**Assignment**
Lines of the listing that contain "gmap" need to be copied.
◆ ◆ ◆ ◆ ◆ ◆ ◆
Lemma disburse_iff s amount epoch te :
  coherent (te_balances te) -> 0 <= amount ->
  ((exists s', (disburse_tranche now digest blake3 s amount epoch te).1 = Ok s') <->
   can_transfer (te_balances te) (te_treasury_address te) (from_public_key blake3 (tg_recipient (gs_grant s))) amount /\
   gs_disbursed_amount s + amount <= u64_max).
Proof.
  intros Hc Ham. set (a := from_public_key blake3 (tg_recipient (gs_grant s))).
  destruct (transfer_spec now digest (te_treasury_address te) a amount Standard (te_balances te) Hc Ham)
    as (bm' & r & Ht & Hp & _ & _ & Hiff & _).
  unfold disburse_tranche, on_treasury, mmap_err, mzoom, mbind, M_bind, mread. cbn [fst snd]. fold a. unfold transfer. rewrite Ht.
  rewrite <-Hiff. destruct r as [h|e|]; [|naive_solver|done].
  unfold mopt, amount_checked_add, u64_checked_add. destruct (_ <=? u64_max) eqn:E; zbool; simpl; naive_solver lia.
Qed.
(* ===== verification/Lifecycle.v ===== *)
(** * The lifecycle of a governance proposal

    [adic-governance/src/lifecycle.rs] and [GovernanceProposal] of its [types.rs]: submission,
    votes, tally and receipt, the wait for finality, timelock and enactment, over the modelled
    voting engine, reputations, parameter store, treasury executor, quorum selection and
    finality adapter.

    A vote is stored in a second step after its checks, since the lock on the votes is released
    in between: [cast_vote] is the two steps in a row.  [score_iter] is the order in which the
    reputations are listed, [chrono_add] adds seconds to a time ([None] for the overflow panic of
    [chrono]), [now] the clock of a call.  The signing request goes to the BLS coordinator of
    [adic-pouw], whose answer the code ignores: the requests made are kept in a list.  The
    receipts given to the callback are kept in a list, its answer being ignored too. *)

From S2P Require Import Prelude F64 Message Amount EconStorage Balance Reputation Admissibility Vrf Quorum Escrow Checkpoint Finality.
From S2P Require Import ParamStore Voting Grants Application NetworkMetadata.
Lemma good_activate id act m : good_step m (activate_deal deals_iter id act m).2.
Proof.
  unfold activate_deal. rewrite (M_bind_Ok _ _ m (mk_epoch m) m), find_deal_id_eq by done.
  destruct (mk_deals m !! id) as [d|] eqn:Ed; [|by apply good_parts]. rewrite bail_bind.
  case_bool_decide as Hs; simpl negb; cbv iota; [|by apply good_parts].
  set (d1 := with_merkle_root _ d). set (m1 := put_deals (insert id d1) m). rewrite (M_bind_Ok _ _ m tt m1) by done.
  intros Hok Hlt. destruct (good_put m m id d d1 Ed eq_refl (same_terms_refl d) ltac:(done) Hok Hlt) as (Hok1 & Hadv1 & _). fold m1 in Hok1, Hadv1.
  pose proof (jitca_activate_ok deals_iter deals_iter_perm id (mk_epoch m) m1 (proj1 Hok1)) as H. unfold mbind, M_bind.
  destruct (jitca_activate_deal deals_iter id (mk_epoch m) m1) as [r m2].
  destruct H as [(k & dj & Hk & Hid & _ & _ & -> & ->)|(_ & Hr & ->)]; [|destruct r; [done|split_and!; [done..| |]; simpl; lia|done]].
  cbn. rewrite lookup_insert_eq. unfold mbind, M_bind, transition, mopt, transition_to. cbn. rewrite Hs. cbn.
  assert (jitca_ok (mkJitca (jc_config (mk_jitca m)) (<[k := with_start_epoch (mk_epoch m) (with_deal_status Active dj)]> (jc_deals (mk_jitca m)))
    (jc_next_deal_id (mk_jitca m)))) as Hj.
  { destruct Hok as ([Hb Hu] & _). apply jitca_insert_ok; [done|lia|]. split; [by apply (Hb k dj)|].
    intros k' d' Hne Hk' E. by destruct (Hne (Hu k' k d' dj Hk' Hk E)). }
  destruct Hok as (Hok & Hn & Hids). split; [split; [exact Hj|split; [exact Hn|]]|split; [|simpl; lia]].
  - intros id0 d0. cbn. rewrite insert_insert_eq. intros [[<- <-]|[_ H0]]%lookup_insert_Some; [by apply (Hids id d)|by apply Hids].
  - intros id0 d0 H0. cbn. rewrite insert_insert_eq. destruct (decide (id0 = id)) as [->|Hne].
    + rewrite lookup_insert_eq. simplify_eq. eexists. split; [done|]. split; [done|]. apply rtc_once. unfold deal_step. cbn. by rewrite Hs.
    + rewrite lookup_insert_ne by done. by exists d0.
Qed.

Lemma good_complete now id m : good_step m (complete_deal now id m).2.
Proof.
  unfold complete_deal. rewrite (M_bind_Ok _ _ m (mk_epoch m) m), find_deal_id_eq by done.
  destruct (mk_deals m !! id) as [d|] eqn:Ed; [|by apply good_parts].
  pose proof (frames_complete now d (mk_epoch m) m) as Hk. unfold mbind, M_bind.
  destruct (proof_complete_deal now d (mk_epoch m) m) as [[d'|e|] m1] eqn:Ec; cbn in Hk |- *; [|by apply good_parts..].
  apply complete_result in Ec as [-> Hs]. eapply good_put; [done|done|done|by apply rtc_once].
Qed.

Lemma bind_eq {A B} (c : M (Market St) MarketError A) (k : A -> M (Market St) MarketError B) m :
  (c ≫= k) m = match c m with (Ok a, m') => k a m' | (Err e, m') => (Err e, m') | (Panic, m') => (Panic, m') end.
Proof. unfold mbind, M_bind. by destruct (c m) as [[| |] ?]. Qed.
Lemma same_parts_ok m m' : market_ok m -> deal_parts m' = deal_parts m -> market_ok m' /\ advances m m' /\ mk_jitca m' = mk_jitca m.
Proof.
  intros Hok [= Hj Hm]. split; [unfold market_ok; by rewrite Hj, Hm|]. split; [by apply advances_same|done].
Qed.
(** The check of all deals, over entries that are listed once each. *)
Lemma good_check now epoch l m :
  NoDup l.*1 -> (forall id d, (id, d) ∈ l -> mk_deals m !! id = Some d) ->
  market_ok m ->
  let m' := (check_deals now digest epoch l m).2 in market_ok m' /\ advances m m' /\ mk_jitca m' = mk_jitca m.
Proof.
  revert m. induction l as [|[id d] l IH]; intros m Hnd Hin Hok; [split; [done|by split]|]. apply NoDup_cons in Hnd as [Hni Hnd].
  assert (forall id d, (id, d) ∈ l -> mk_deals m !! id = Some d) as Hin' by (intros; apply Hin; by right).
  cbn [check_deals]. destruct (deal_is_active d); [|by apply IH].
  assert (mk_deals m !! id = Some d) as Hd by (apply Hin; by left).
  set (c := mor (check_missed_proofs now digest d epoch) (fun _ => mret d)).
  assert (frames deal_parts c) as Hk by (apply frames_or; [apply frames_missed|intros; apply frames_ret]).
  assert (forall d' m1, c m = (Ok d', m1) -> same_terms d d' /\ rtc deal_step (dl_status d) (dl_status d')) as Hc.
  { intros d' m1. unfold c, mor. destruct (check_missed_proofs now digest d epoch m) as [[d2|e|] m2] eqn:E; [|intros [= <- _]; by split|done].
    intros [= <- _]. apply missed_result in E as [->|[-> Hs]]; [by split|]. split; [done|by apply rtc_once]. }
  specialize (Hk m). rewrite bind_eq. destruct (c m) as [[d'|e|] m1] eqn:Ec; cbn in Hk |- *; cycle 1.
  1,2: apply same_parts_ok; [done|exact Hk].
  destruct (Hc d' m1 eq_refl) as [Ht Hr]. set (m2 := put_deals (insert id d') m1).
  assert (market_ok m2 /\ advances m m2 /\ mk_jitca m2 = mk_jitca m) as (Hok2 & Hadv & Hj2).
  { injection Hk as Hj Hm. assert (mk_jitca m2 = mk_jitca m) as E by done. split_and!; [| |done].
    - destruct Hok as (Hok & Hn & Hids). unfold market_ok. rewrite E. split_and!; [done|done|]. cbn. rewrite Hm.
      intros id0 d0 [[<- <-]|[_ H0]]%lookup_insert_Some; [|by apply Hids]. destruct (Hids id d Hd) as [<- ?]. split; [apply Ht|done].
    - intros id0 d0 H0. cbn. rewrite ?Hm. destruct (advances_put m id d d' Hd Ht Hr id0 d0 H0) as (d1 & ? & ?). by exists d1. }
  destruct (IH m2 Hnd) as (Hok' & Hadv' & Hj'); [|done|].
  { intros id0 d0 H0. cbn. injection Hk as _ ->. rewrite lookup_insert_ne; [by apply Hin'|]. intros <-. apply Hni.
    apply list_elem_of_fmap. by exists (id, d0). }
  rewrite (M_bind_Ok _ _ m1 tt m2), bind_eq by done.
  destruct (check_deals now digest epoch l m2) as [[rest|e|] m3]; cbn in *; (split; [done|]; split; [by etransitivity|congruence]).
Qed.
(* ===== verification/Mrw.v ===== *)
(** * Parent selection

    [adic-mrw/src/]: the weights of the tips ([weights.rs]), the selection of [d + 1] parents among
    them ([selector.rs]) with its trace ([trace.rs]), and the engine that builds the candidates from
    the DAG, the reputations and the conflict energies ([lib.rs]); and [proximity_score] of
    [adic-math/src/distance.rs].

    The random numbers are a parameter: [draw attempt axis i] is the number drawn for the [i]-th tip
    on an axis in an attempt.  So are [exp], [powf], the clock ([stamp n] is the time in
    milliseconds at which the [n]-th step of a trace is recorded), and the orders in which hash maps
    are visited.  The positions of candidates are at most the horizon and fit an [i32]. *)

From stdpp Require Import pretty.
From S2P Require Import Prelude F64 Padic Message EconStorage Dag Reputation Admissibility Validation Energy Consensus ParamStore.

(** ** Proximity *)

Definition proximity_score {E} (x y : QpDigits) (radius : Z) : result E f64 :=
  if radius =? 0 then Ok f64_zero
  else match vp_diff x y with
       | Ok valuation => Ok (f64_div (f64_of_Z (Z.min valuation radius)) (f64_of_Z radius))
       | Err e => match e with end
       | Panic => Panic
       end.

(** ** Weights *)

Record MrwWeights := mkWeights { mw_proximity : f64; mw_trust : f64; mw_conflict_penalty : f64; mw_total : f64 }.
Record WeightCalculator := mkCalc { wc_lambda : f64; wc_alpha : f64; wc_beta : f64; wc_mu : f64 }.
Definition one : f64 := f64_of_Z 1.

Definition weights_new (proximity trust conflict_penalty : f64) : MrwWeights :=
  mkWeights proximity trust conflict_penalty (f64_mul (f64_mul proximity trust) (f64_sub one conflict_penalty)).
Definition calc_new (lambda beta mu : f64) : WeightCalculator := mkCalc lambda one beta mu.
Definition calc_new_with_alpha (lambda alpha beta mu : f64) : WeightCalculator := mkCalc lambda alpha beta mu.

Section weights.
Context (exp : f64 -> f64) (powf : f64 -> f64 -> f64).
(* ===== verification/TaskTypes.v ===== *)
(** * Proof of useful work: tasks, results, reports, receipts and disputes

    [adic-pouw/src/types.rs].  Ids and hashes are lists of bytes, instants Unix times in seconds,
    those of the metrics in nanoseconds.
    The status of a task is a [LifecycleState] of the application layer. *)

From S2P Require Import Prelude F64 Message Vrf Quorum Bls Amount Escrow Voting Application.

Definition TaskId : Type := Bytes.

Inductive ComputationType := HashVerification | DataProcessing | ModelInference | CustomComputation (name : string).

Record ResourceRequirements := mkRequirements {
  max_cpu_ms : Z;
  max_memory_mb : Z;
  max_storage_mb : Z;
  max_network_kb : Z;
}.
Definition requirements_default : ResourceRequirements := mkRequirements 10000 512 1024 10240.

Inductive TaskType :=
  | Compute (computation_type : ComputationType) (resource_requirements : ResourceRequirements)
  | ValidationTask (target_task_id : TaskId) (validation_criteria : string)
  | StorageTask (data_cid : string) (duration_epochs : Z) (redundancy : Z)
  | AggregationTask (source_task_ids : list TaskId) (aggregation_function : string).

(** ** The status of a task *)

Inductive TaskStatus :=
  | Submitted | Finalized | Assigned | InProgress | ResultSubmitted | Validating | Challenging
  | Completed | Failed | Disputed | Slashed | Expired.
#[export] Instance TaskStatus_eq_dec : EqDecision TaskStatus.
Proof. solve_decision. Defined.

Definition task_is_terminal (s : TaskStatus) : bool :=
  match s with Completed | Failed | Slashed | Expired => true | _ => false end.

Definition task_can_transition_to (s next : TaskStatus) : bool :=
  match s, next with
  | Submitted, (Finalized | Failed | Expired) => true
  | Finalized, (Assigned | Expired) => true
  | Assigned, (InProgress | Expired) => true
  | InProgress, (ResultSubmitted | Failed | Expired) => true
  | ResultSubmitted, (Validating | Failed) => true
  | Validating, (Challenging | Completed | Failed) => true
  | Challenging, (Completed | Disputed | Failed) => true
  | Disputed, (Completed | Slashed | Failed) => true
  | _, _ => false
  end.

#[export] Instance task_lifecycle : LifecycleState TaskStatus := {
  lc_is_terminal := task_is_terminal;
  lc_can_transition_to := task_can_transition_to;
}.

Inductive TaskFinality := Pending | F1Complete | F2Complete.

Record Task := mkTask {
  tk_task_id : TaskId;
  tk_sponsor : PublicKey;
  tk_task_type : TaskType;
  tk_input_cid : string;
  tk_expected_output_schema : option string;
  tk_reward : AdicAmount;
  tk_collateral_requirement : AdicAmount;
  tk_deadline_epoch : Z;
  tk_min_reputation : f64;
  tk_worker_count : Z;
  tk_created_at : Z;
  tk_status : TaskStatus;
  tk_finality_status : TaskFinality;
}.

(** ** Assignments, results and reports *)

Record WorkAssignment := mkAssignment {
  wa_assignment_id : Hash;
  wa_task_id : TaskId;
  wa_worker : PublicKey;
  wa_assigned_epoch : Z;
  wa_vrf_proof : Bytes;
  wa_worker_index : Z;
  wa_collateral_lock_id : option string;
  wa_assignment_timestamp : Z;
}.

Inductive ProofType := MerkleTree | StateTransition | ZKProof | ReExecution.

Record ExecutionProof := mkExecutionProof {
  ep_proof_type : ProofType;
  ep_merkle_root : Hash;
  ep_intermediate_states : list Hash;
  ep_proof_data : Bytes;
}.

Record ExecutionMetrics := mkMetrics {
  cpu_time_ms : Z;
  memory_used_mb : Z;
  storage_used_mb : Z;
  network_used_kb : Z;
  start_time : Z;
  end_time : Z;
}.

Record WorkResult := mkWorkResult {
  wr_result_id : Hash;
  wr_task_id : TaskId;
  wr_worker : PublicKey;
  wr_output_cid : string;
  wr_execution_proof : ExecutionProof;
  wr_execution_metrics : ExecutionMetrics;
  wr_worker_signature : Bytes;
  wr_submitted_at : Z;
}.

Inductive TaskVerdict := Accepted | Rejected | Inconclusive.
#[export] Instance TaskVerdict_eq_dec : EqDecision TaskVerdict.
Proof. solve_decision. Defined.

Record ValidationEvidence := mkValidationEvidence {
  ve_validator : PublicKey;
  ve_vote : bool;
  ve_re_execution_hash : option Hash;
  ve_discrepancy_details : option string;
  ve_signature : Bytes;
}.

Record ValidationReport := mkReport {
  vr_report_id : Hash;
  vr_task_id : TaskId;
  vr_result_id : Hash;
  vr_validators : list PublicKey;
  vr_votes_for : nat;
  vr_votes_against : nat;
  vr_threshold_bls_sig : Bytes;
  vr_validation_result : TaskVerdict;
  vr_validation_evidence : list ValidationEvidence;
  vr_finalized_at_epoch : Z;
  vr_timestamp : Z;
}.

(** ** Receipts *)

Inductive TaskOutcome := Success | Failure | PartialSuccess | OutcomeSlashed | OutcomeExpired.

Inductive ReputationChangeReason :=
  | WorkAccepted (quality : f64)
  | WorkRejected (severity : f64)
  | DeadlineMissed
  | FraudDetected
  | ValidationPerformed (correctness : bool).

Record ReputationUpdate := mkReputationUpdate {
  ru_account : PublicKey;
  ru_old_reputation : f64;
  ru_new_reputation : f64;
  ru_change_reason : ReputationChangeReason;
  ru_quality_score : f64;
}.

Inductive RewardType := BaseReward | QualityBonus | SpeedBonus | ValidationReward.

Record VestingSchedule := mkVesting {
  vs_total_amount : AdicAmount;
  vs_vested_per_epoch : AdicAmount;
  vs_start_epoch : Z;
  vs_duration_epochs : Z;
}.

Record RewardDistribution := mkDistribution {
  rd_recipient : PublicKey;
  rd_amount : AdicAmount;
  rd_reward_type : RewardType;
  rd_vesting_schedule : option VestingSchedule;
}.

Inductive SlashingReason := IncorrectResult | MissedDeadline | ProvenFraud | ResourceAbuse.

Record SlashingEvent := mkSlashing {
  sl_slashed_account : PublicKey;
  sl_amount : AdicAmount;
  sl_reason : SlashingReason;
  sl_evidence_hash : Hash;
  sl_beneficiary : option PublicKey;
}.

Record TaskReceipt := mkReceipt {
  tr_receipt_id : Hash;
  tr_task_id : TaskId;
  tr_outcome : TaskOutcome;
  tr_workers : list PublicKey;
  tr_reputation_updates : list ReputationUpdate;
  tr_rewards_distributed : list RewardDistribution;
  tr_slashing_events : list SlashingEvent;
  tr_finalized_at_epoch : Z;
  tr_timestamp : Z;
  tr_quorum_signature : Bytes;
  tr_quorum_members : list PublicKey;
}.

(** ** Disputes *)

Inductive DisputeEvidence :=
  | ReExecutionProof (different_output_cid : string) (execution_trace : list Hash)
  | InputOutputMismatch (expected_output actual_output : string)
  | ResourceUsageFraud (claimed_metrics actual_metrics : ExecutionMetrics).

Inductive DisputeStatus := DSubmitted | UnderReview | DAccepted | DRejected | DInconclusive | Appealed.
#[export] Instance DisputeStatus_eq_dec : EqDecision DisputeStatus.
Proof. solve_decision. Defined.

Record Dispute := mkDispute {
  di_dispute_id : Hash;
  di_task_id : TaskId;
  di_result_id : Hash;
  di_worker : PublicKey;
  di_challenger : PublicKey;
  di_challenger_stake : AdicAmount;
  di_evidence : DisputeEvidence;
  di_status : DisputeStatus;
  di_created_at : Z;
  di_resolution_deadline : Z;
}.

(** ** Statistics *)

Record TaskStats := mkTaskStats {
  total_tasks : Z;
  active_tasks : Z;
  completed_tasks : Z;
  failed_tasks : Z;
  total_rewards_distributed : AdicAmount;
  total_slashed : AdicAmount;
  average_execution_time_ms : f64;
  average_validation_time_ms : f64;
}.
Definition stats_default : TaskStats := mkTaskStats 0 0 0 0 (from_adic (f64_of_Z 0)) (from_adic (f64_of_Z 0)) (f64_of_Z 0) (f64_of_Z 0).

(** ** Errors, [error.rs]: those the modelled parts return

    The arguments are the values that the message shows. *)
Inductive PoUWError :=
  | TaskNotFound (id : TaskId)
  | WorkerNotEligible (reason : string)
  | InsufficientReputation (required actual : f64)
  | DeadlineExceeded (deadline current : Z)
  | InvalidTaskState (expected actual : TaskStatus)
  | ResultAlreadySubmitted (id : TaskId)
  | EscrowRefused (e : EscrowError)
  | InvalidTaskInput (what : string)
  | ValidationFailed (reason : string)
  | QuorumNotReached (required actual : nat)
  | InvalidExecutionProof (reason : string)
  | ResourceLimitExceeded (resource : string) (limit : Z)
  | UnsupportedTaskType (what : string)
  | RandomnessNotAvailable (e : VRFError)
  | CommitteeSelectionFailed (e : QuorumError)
  | QuorumServiceError (e : QuorumError)
  | StorageRefused (what : string)
  | TaskNotFoundInStorage (id : TaskId)
  | InputNotFound (id : Hash)
  | StorageNotConfigured (what : string)
  | ReExecutionRequired (what : string)
  | InsufficientCommitteeSize (required actual : nat)
  | SigningRequestNotFound (id : string)
  | SigningSessionCompleted (id : string)
  | SigningDeadlineExpired (id : string)
  | UnauthorizedSigner (signer : PublicKey) (id : string)
  | BLSFault (e : BLSError)
  | Other (what : string).

(** ** Facts *)

(** A terminal status is left by nothing, and every other by something. *)
Lemma terminal_iff_final s : task_is_terminal s = true <-> forall next, task_can_transition_to s next = false.
Proof.
  split; [by destruct s; try done; intros _ []|]. intros H.
  destruct s; try done; match type of H with forall n, task_can_transition_to ?s n = false =>
    first [discriminate (H Failed) | discriminate (H Expired)] end.
Qed.
(* ===== verification/Signing.v ===== *)
(** * Collecting threshold signatures

    [adic-pouw/src/bls_coordinator.rs]: sessions that collect the signature shares of a committee and
    combine them at the threshold.  Instants are numbers; [now] is the clock at a call.  The order in which
    a table of shares is iterated is [shares_iter].  Log lines are left out. *)

From stdpp Require Import pretty.
From S2P Require Import Prelude Message Vrf Quorum Bls Amount Escrow Voting Application TaskTypes Dkg.

Definition DST_COMMITTEE_CERT : Bytes := str_bytes "ADIC-PoUW-COMMITTEE-v1".
Definition DST_TASK_RECEIPT : Bytes := str_bytes "ADIC-PoUW-RECEIPT-v1".

(** The timeout in nanoseconds. *)
Record BLSCoordinatorConfig := mkCoordinatorConfig {
  bc_collection_timeout : Z;
  bc_threshold : nat;
  bc_total_members : nat;
}.
Definition coordinator_config_default : BLSCoordinatorConfig := mkCoordinatorConfig (60 * 1000000000) 10 15.

Definition SigningRequestId : Type := string.

Record ShareSigningRequest := mkSigningRequest {
  sr_request_id : SigningRequestId;
  sr_message : Bytes;
  sr_dst : Bytes;
  sr_committee_members : list PublicKey;
  sr_threshold : nat;
  sr_deadline : Z;
}.

Record CollectionSession := mkCollection {
  co_request : ShareSigningRequest;
  co_shares : gmap PublicKey BLSSignatureShare;
  co_created_at : Z;
  co_completed : bool;
}.

Record SigningStatus := mkSigningStatus {
  ss_request_id : SigningRequestId;
  ss_shares_collected : nat;
  ss_threshold : nat;
  ss_committee_size : nat;
  ss_completed : bool;
  ss_elapsed : Z;
  ss_time_remaining : Z;
}.

Section signing.
Context {TS : ThresholdScheme} (hex : Bytes -> string) (unhex : string -> option Bytes).
Context (shares_iter : gmap PublicKey BLSSignatureShare -> list (PublicKey * BLSSignatureShare)).

(** [&data_hash[..8]]: the caller's hashes have 32 bytes. *)
Definition signing_request_id (prefix : string) (epoch : Z) (data_hash : Bytes) : SigningRequestId :=
  (prefix +:+ "-" +:+ pretty (Z.to_N epoch) +:+ "-" +:+ hex (take 8 data_hash))%string.

Record BLSCoordinator := mkCoordinator {
  bl_config : BLSCoordinatorConfig;
  bl_dkg_manager : option DKGManager;
  bl_public_key_set : option PublicKeySet;
  bl_sessions : gmap SigningRequestId CollectionSession;
}.
Definition coordinator_new (config : BLSCoordinatorConfig) : BLSCoordinator := mkCoordinator config None None ∅.
Definition coordinator_with_dkg (config : BLSCoordinatorConfig) (dkg_manager : DKGManager) : BLSCoordinator :=
  mkCoordinator config (Some dkg_manager) None ∅.

Local Notation BM := (M BLSCoordinator PoUWError).
Implicit Types s : BLSCoordinator.

Definition set_public_key_set (pk_set : PublicKeySet) s : BLSCoordinator :=
  mkCoordinator (bl_config s) (bl_dkg_manager s) (Some pk_set) (bl_sessions s).
Definition has_public_key_set s : bool := bool_decide (is_Some (bl_public_key_set s)).
Definition with_collections (f : gmap SigningRequestId CollectionSession -> gmap SigningRequestId CollectionSession) s : BLSCoordinator :=
  mkCoordinator (bl_config s) (bl_dkg_manager s) (bl_public_key_set s) (f (bl_sessions s)).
◆ ◆ ◆ ◆ ◆ ◆ ◆
**Final answer**
  co_shares : gmap PublicKey BLSSignatureShare;
Context (shares_iter : gmap PublicKey BLSSignatureShare -> list (PublicKey * BLSSignatureShare)).
  bl_sessions : gmap SigningRequestId CollectionSession;
Definition with_collections (f : gmap SigningRequestId CollectionSession -> gmap SigningRequestId CollectionSession) s : BLSCoordinator :=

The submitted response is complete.